Jan Hoffman, writing for The New York Times, says that many Americans do not want to use the metric system.

“There’s a traditional assumption that Americans are not good with the metric system and that the teaspoon is easier,” said Dr. Daniel Budnitz, the director of the medication safety program at the Centers for Disease Control and Prevention.

The study shows, however, that parents who measured in milliliters were far more accurate than parents who used other methods.  In fact, parents who measured with teaspoons and tablespoons are twice as likely to make mistakes.  Dr. Alan L. Mendelsohn, associate professor of pediatrics at N.Y.U. and a senior investigator on the study, addresses another problem.

“In many cases where the prescription was in milliliters, the parent nonetheless dosed in tablespoons or teaspoons,” Dr. Mendelsohn said.

Dr. H. Shonna Yin of New Yorlk University School of Medicine, as part of the study, interviewed 287 parents after they had given medication to their children prescribed at the emergency departments at Bellevue Hospital in Manhattan and Woodhull Medical Center in Brooklyn.

“Parents may encounter different units of measurement as they’re being counseled by their doctor or pharmacist, and those units may be different from what they see on the prescription or bottle label,” she said. “So there’s no wonder that they can be confused.”

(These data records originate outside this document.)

(* ===== verification/Server.v ===== *)
(** * Accepting connections

    Models [src/example/include/common/server.h], with which every server of the examples
    is made: the coroutine [acceptor], which sets up a socket, spawns a client for every
    connection it accepts and joins them when something fails, and [start_server], which
    runs it next to the event loop. What a client does with its socket is a parameter. *)

From stdpp Require Import relations gmap.
From S2P Require Import Prelude IoService Promise WhenAll Errors Address Descriptor AsyncOp Lifecycle Latch.
Local Open Scope Z_scope.

Section server.
Context {W : Type} `{OsLaws W}.

(** The kernel's part in accepting, as in [Lifecycle]. *)
Context (accepted : Z -> W -> W) (peer_of : cqe -> sockaddr_in).

(** The handle of the coroutine. *)
Context (h : nat).

(** ** The coroutine *)

(** Suspended in [accept], suspended in [join] with the exception caught, or ended by that
    exception; or an assertion of the scope has failed. *)
Inductive place := Accepting | Joining (ex : error_code) | Ended (ex : error_code) | Asserted.

(** The sockets of the program are the listening socket and those of the clients that are
    running; [given] are the descriptors handed to clients so far, [stops] the calls of
    [request_stop]. *)
Record acceptor := mk_acceptor {
  prog : program W; scope : async_scope; at_ : place; given : list Z; stops : nat }.

Definition clients (a : acceptor) : list socket := tail (objs (prog a)).

(** One statement after another, when none throws. *)
Definition and_then {S} (f g : S -> thrown unit * S) (s : S) : thrown unit * S :=
  match f s with (Returned _, s) => g s | failed => failed end.

(** The head of the [try] block. *)
Definition acceptor_setup (port : Z) : socket * W -> thrown unit * (socket * W) :=
  and_then init_throw (and_then reuse_address_throw
    (and_then (bind_throw (socket_address_port port)) (listen_throw SOMAXCONN))).

(** Behind [join]: the service is asked to stop, the exception thrown again; the listening
    socket and the scope are destroyed. *)
Definition acceptor_end (e : error_code) (a : acceptor) : acceptor :=
  let p := prog a in
  mk_acceptor (mk_program (<[0%nat := socket_default]> (objs p)) (socket_destroy (sock 0 p) (env p)) (obtained p))
    (scope a) (if scope_destroy_ok (scope a) then Ended e else Asserted) (given a) (S (stops a)).

(** The [catch] block, and [co_await scope.join()]. *)
Definition acceptor_catch (e : error_code) (a : acceptor) : acceptor :=
  if join_await_ready (scope a) then acceptor_end e a
  else
    let '(sc, suspend) := join_leave (set_continuation h (scope a)) in
    if suspend then mk_acceptor (prog a) sc (Joining e) (given a) (stops a)
    else acceptor_end e (mk_acceptor (prog a) sc (at_ a) (given a) (stops a)).

(** The coroutine until it is suspended first. *)
Definition acceptor_start (port : Z) (w : W) : acceptor :=
  let '(r, (s, w)) := acceptor_setup port (socket_default, w) in
  let a := mk_acceptor (mk_program [s] w (fd_of s)) async_scope_init Accepting [] 0 in
  match r with Returned _ => a | Thrown e => acceptor_catch e a end.
(* ===== verification/WsChat.v ===== *)
(** * A WebSocket chat

    Models [src/example/websocket/websocket_chat.cpp]: what it does differently from the chat
    of [Chat], whose room and sessions it repeats. A client is greeted by the handshake of
    [WsServer]; the reader of its session receives frames and not lines, and what the writer
    sends is framed. *)

From Stdlib Require Import String.
From S2P Require Import Prelude WsFrame WsMask Pico PicoLoops PicoStable PicoGrammar PicoHeaders PicoRequest HttpParser Base64 WsHandshake Address WsServer Chat.
Local Open Scope Z_scope.

(** The connection of a client, the room, the calls of [deliver] it has made, and whether
    [m_stop_source] has been asked to stop. *)
Record world := mk_world { w_net : net; w_room : chat_room; w_deliveries : deliveries; w_stopped : bool }.

Definition set_net (n : net) (w : world) : world := mk_world n (w_room w) (w_deliveries w) (w_stopped w).

Section ws_chat.
Context (SHA1 : list Z -> list Z) (get_address : nat -> sockaddr_in).

(** ** The classes that are those of [Chat]

    [chat_room], [deliver] of [chat_session] and [make_message_head] are in this file, word
    for word, what they are in [chat_server.cpp]; the definitions of [Chat] are theirs. *)

Definition ws_chat_room : Type := chat_room.
Definition ws_deliver_recent_messages : nat -> ws_chat_room -> deliveries := deliver_recent_messages.
Definition ws_welcome : nat -> ws_chat_room -> deliveries := welcome get_address.
Definition ws_farewell : nat -> ws_chat_room -> deliveries := farewell get_address.
Definition ws_deliver : message -> ws_chat_room -> ws_chat_room * deliveries := deliver.

Definition ws_join (p : nat) (r : ws_chat_room) : ws_chat_room * deliveries :=
  let r := mk_room ({[p]} ∪ m_participants r) (m_recent_messages r) in
  (r, ws_welcome p r ++ ws_deliver_recent_messages p r).

Definition ws_leave (p : nat) (r : ws_chat_room) : ws_chat_room * deliveries :=
  let r := mk_room (m_participants r ∖ {[p]}) (m_recent_messages r) in (r, ws_farewell p r).

Definition ws_session_deliver : message -> chat_session -> chat_session := session_deliver.
Definition ws_make_message_head : sockaddr_in -> option message := make_message_head.

Definition ws_room_step (o : room_op) (r : ws_chat_room) : ws_chat_room * deliveries :=
  match o with Join p => ws_join p r | Leave p => ws_leave p r | Deliver m => ws_deliver m r end.

Lemma ws_room_step_eq o r : ws_room_step o r = room_step get_address o r.
Proof. by destruct o. Qed.

(** ** The session *)

Context (p : nat).

Definition room_call (o : room_op) (w : world) : world :=
  let '(r, ds) := ws_room_step o (w_room w) in
  mk_world (w_net w) r (w_deliveries w ++ ds) (w_stopped w).

(** [stop] *)
Definition ws_stop (w : world) : world :=
  if w_stopped w then w
  else let w := room_call (Leave p) w in mk_world (w_net w) (w_room w) (w_deliveries w) true.

(** [reader]; what it receives is delivered behind the head of the session. *)
Fixpoint ws_reader (m_message_head : message) (fuel : nat) (buf : list Z) (w : world) : outcome unit * world :=
  match fuel with
  | O => (Ub, w)
  | S fuel =>
      if w_stopped w then (Ret tt, w)
      else
        match websocket_recv_data buf (w_net w) with
        | (Ret (buf, data), n) =>
            ws_reader m_message_head fuel buf (room_call (Deliver (m_message_head ++ data)) (set_net n w))
        | (Err _, n) => (Ret tt, ws_stop (set_net n w))
        | (Ub, n) => (Ub, set_net n w)
        end
  end.

(** The client that [main] gives to [start_server], with the reader of its session. *)
Definition ws_client (fuel : nat) (w : world) : outcome unit * world :=
  match websocket_handshake SHA1 (w_net w) with
  | (Ret _, n) =>
      match ws_make_message_head (get_address p) with
      | Some head =>
          ws_reader head fuel (replicate (Z.to_nat MAX_WEBSOCKET_FRAME_SIZE) 0) (room_call (Join p) (set_net n w))
      | None => (Ret tt, set_net n w)
      end
  | (Err _, n) => (Ret tt, set_net n w)
  | (Ub, n) => (Ub, set_net n w)
  end.

(** What the [writer] does with the first message of its queue. *)
Definition ws_send (message : message) : io unit :=
  let header := frame_header_make (flags_or WS_FINAL_FRAME WS_OP_TEXT) (Z.of_nat (List.length message)) in
  send (frame_header_view header ++ message).

(** What the room is asked for. *)
Definition ws_ops (head : message) (fs : list frame) : list room_op :=
  (Deliver ∘ app head ∘ f_data <$> fs) ++ [Leave p].

Lemma room_run_cons o os r :
  room_run get_address (o :: os) r =
  ((room_run get_address os (room_step get_address o r).1).1,
   (room_step get_address o r).2 ++ (room_run get_address os (room_step get_address o r).1).2).
Proof.
  cbn [room_run]. destruct (room_step get_address o r) as [r1 ds1]. cbn [fst snd].
  by destruct (room_run get_address os r1).
Qed.

Lemma room_call_eq o w : room_call o w = mk_world (w_net w) (room_step get_address o (w_room w)).1
  (w_deliveries w ++ (room_step get_address o (w_room w)).2) (w_stopped w).
Proof. unfold room_call. rewrite ws_room_step_eq. by destruct (room_step get_address o (w_room w)). Qed.

Lemma ws_reader_frames head fs : Forall frame_ok fs -> forall fuel buf out r ds, (List.length fs < fuel)%nat ->
  Z.of_nat (List.length buf) = MAX_WEBSOCKET_FRAME_SIZE ->
  ws_reader head fuel buf (mk_world (mk_net (client_frame <$> fs) out) r ds false) =
    (Ret tt, mk_world (mk_net [] out) (room_run get_address (ws_ops head fs) r).1
       (ds ++ (room_run get_address (ws_ops head fs) r).2) true).
Proof.
  induction 1 as [|f fs Hf _ IH]; intros [|fuel] buf out r ds Hfuel Hb; try (simpl in Hfuel; lia).
  - cbn [ws_reader w_stopped w_net]. unfold websocket_recv_data. rewrite recv_data_end.
    unfold ws_stop. cbn [set_net w_stopped]. rewrite room_call_eq. unfold ws_ops. cbn [fmap list_fmap app].
    rewrite room_run_cons. cbn [w_net w_room w_deliveries room_run fst snd]. by rewrite app_nil_r.
  - cbn [ws_reader w_stopped w_net].
    destruct (recv_data_whole (Z.to_nat MAX_HTTP_REQUEST_SIZE) f (client_frame <$> fs) out buf Hf Hb) as (buf' & Hb' & E).
    rewrite fmap_cons. unfold websocket_recv_data. rewrite E, room_call_eq.
    cbn [set_net w_net w_room w_deliveries w_stopped]. rewrite IH by (done || simpl in Hfuel; lia).
    unfold ws_ops. rewrite fmap_cons. cbn [app]. rewrite room_run_cons. cbn [fst snd compose]. by rewrite app_assoc.
Qed.

Context (SHA1_length : forall l, List.length (SHA1 l) = 20%nat) (SHA1_bytes : forall l, Forall is_byte (SHA1 l)).

(** C37: a client of the WebSocket chat. It sends a request the handler accepts and then
    frames that the server takes - final, masked, without the bit of a control frame, of at
    most 1000 bytes - the request and each frame received as a piece of its own, without
    which [split_request] and [split_frame_closed] say what happens. It is answered the
    handshake, joins the room, its data is delivered to the room, each frame behind the head
    of the session and in order, and at the end of the stream it leaves the room: what the
    sessions receive is what the room's operations - of which [chat_room_deliveries] is -
    make of this. And each message a session's writer sends is one text frame that, read by
    the frame parser, is the message. *)
Theorem ws_chat_client req fs fuel r : accepted req -> Forall frame_ok fs -> (List.length fs < fuel)%nat ->
  is_u16 (sin_port (get_address p)) ->
  exists head, make_message_head (get_address p) = Some head /\
    let ops := Join p :: (Deliver ∘ app head ∘ f_data <$> fs) ++ [Leave p] in
    ws_client fuel (mk_world (mk_net (request_bytes req :: (client_frame <$> fs)) []) r [] false) =
      (Ret tt, mk_world
        (mk_net [] [switching_protocols SHA1 (last_key (fields (rq_lines req)) default_key)])
        (room_run get_address ops r).1 (room_run get_address ops r).2 true) /\
    forall message n, Z.of_nat (List.length message) < 2 ^ 64 ->
      exists bytes, ws_send message n = (Ret tt, mk_net (chunks n) (sent n ++ [bytes])) /\
        let '(st, pos) := parse bytes parser_init in
        parser_result st = (TEXT_FRAME, 0, Z.of_nat (List.length message)) /\ drop (Z.to_nat pos) bytes = message.
Proof.
  intros Hreq Hfs Hfuel Hport. destruct (make_message_head_some _ Hport) as (head & Hh & _).
  exists head. split; [done|]. cbv zeta. split.
  - unfold ws_client, ws_make_message_head. cbn [w_net].
    rewrite (handshake_net SHA1 SHA1_length SHA1_bytes req (client_frame <$> fs) [] Hreq), Hh, room_call_eq.
    cbn [set_net w_net w_room w_deliveries w_stopped app].
    rewrite (ws_reader_frames head fs Hfs fuel _ _ _ _ Hfuel (length_buffer MAX_WEBSOCKET_FRAME_SIZE ltac:(done))).
    by rewrite room_run_cons.
  - intros m n Hm. exists (server_frame m). split; [|by apply server_frame_parsed].
    unfold ws_send. rewrite (proj1 (frame_header_make_view _ (Z.of_nat (List.length m)) ltac:(lia))). reflexivity.
Qed.

End ws_chat.

(** Client 1 says "hi" in a room with session 2. *)
Lemma ws_chat_client_witness :
  let address (q : nat) := mk_sockaddr AF_INET (Z.of_nat q) 0 in
  let room := (room_step address (Join 2) chat_room_init).1 in
  exists head w, make_message_head (address 1%nat) = Some head /\
    ws_client toy_digest address 1 2
      (mk_world (mk_net [request_bytes client_request; client_frame (text_frame 7 [104; 105])] []) room [] false) = (Ret tt, w) /\
    received 2 (w_deliveries w) =
      [server_says address 1 " has joined the chat"; head ++ [104; 105]; server_says address 1 " has left the chat"].
Proof.
  cbv zeta. set (address := fun q : nat => _).
  assert (forall l, List.length (toy_digest l) = 20%nat) as Hl by reflexivity.
  assert (forall l, Forall is_byte (toy_digest l)) as Hb.
  { intros l. apply List.Forall_map, Forall_forall. intros i _. apply Z.mod_pos_bound. reflexivity. }
  destruct (ws_chat_client toy_digest address 1 Hl Hb client_request [text_frame 7 [104; 105]] 2
    (room_step address (Join 2) chat_room_init).1 client_request_accepted) as (head & Hh & H & _).
  - repeat (constructor; [split; first [reflexivity | done | unfold flags_ok; simpl; lia
      | repeat constructor; unfold is_byte; lia]|]). constructor.
  - simpl. lia.
  - split; [done|reflexivity].
  - exists head. eexists. split; [exact Hh|]. split; [exact H|]. reflexivity.
Defined.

Dennis Thompson of WATE an affiliate of ABC reports that the inaccuracy of using kitchen spoons to administer medicine can look even more worrisome when you consider that the dosage is prescribed according to the child’s weight.  This makes giving the precise dosage even more important.  Also, children are more sensitive to drugs than adults, making proper dosing crucial.  Some pharmacy chains have begun to add syringes and milliliter dosing instructions with the medicine.

Heather Free, a pharmacist in Washington, D.C. is also a spokesperson for the American Pharmacists Association.

 “Parents should ask their doctor or pharmacist to tell them the dose in milliliters instead of teaspoons and tablespoons,” Free said. “Parents should also make sure to use a dosing device, like an oral syringe, dropper or dosing spoon, rather than a kitchen spoon, to measure out the dose.”